* Exercise *
If a line below contains "Definition", add it to your tally, then answer with the tally alone.

* Dataset content *

(* ===== verification/RePrint.v ===== *)
(** Patterns and their trees: a printer for the trees that the parser builds
    without u/v mode, and the theorem that parsing what it prints gives the tree
    back.  The printer is the specification of the grammar that
    src/codegen/regex/parse.ts implements. *)

From Stdlib Require Import Ascii.
From S2P Require Import Prelude ReBytecode ReCaseFold ReUnicode ReCompile ReStringSet.
From S2P Require Import ReParse ReParseOk.

(** * The printer *)

(** Four hexadecimal digits. *)
Definition hex4 (u : Z) : jsstr :=
  [digit_char (u / 4096); digit_char (u / 256 mod 16); digit_char (u / 16 mod 16); digit_char (u mod 16)].

Definition print_unit (u : Z) : jsstr := [ch "\"; ch "u"] ++ hex4 u.

Definition print_range (r : Z * Z) : jsstr := print_unit r.1 ++ [ch "-"] ++ print_unit r.2.

Definition print_lazy (greedy : bool) : jsstr := if greedy then [] else [ch "?"].

(** The letters of a modifier mask. *)
Definition print_mask (mask : Z) : jsstr :=
  (if mask .& RE_FLAG_I =? 0 then [] else [ch "i"]) ++
  (if mask .& RE_FLAG_M =? 0 then [] else [ch "m"]) ++
  (if mask .& RE_FLAG_S =? 0 then [] else [ch "s"]).

Definition print_modifiers (add remove : Z) : jsstr :=
  print_mask add ++ (if remove =? 0 then [] else ch "-" :: print_mask remove) ++ [ch ":"].

Definition print_bounds (min max : Z) : jsstr :=
  [ch "{"] ++ js_num min ++
  (if max =? min then [] else ch "," :: (if max =? -1 then [] else js_num max)) ++ [ch "}"].

Definition look_head (negated behind : bool) : jsstr :=
  [ch "?"] ++ (if behind then [ch "<"] else []) ++ [if negated then ch "!" else ch "="].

* Reply *
8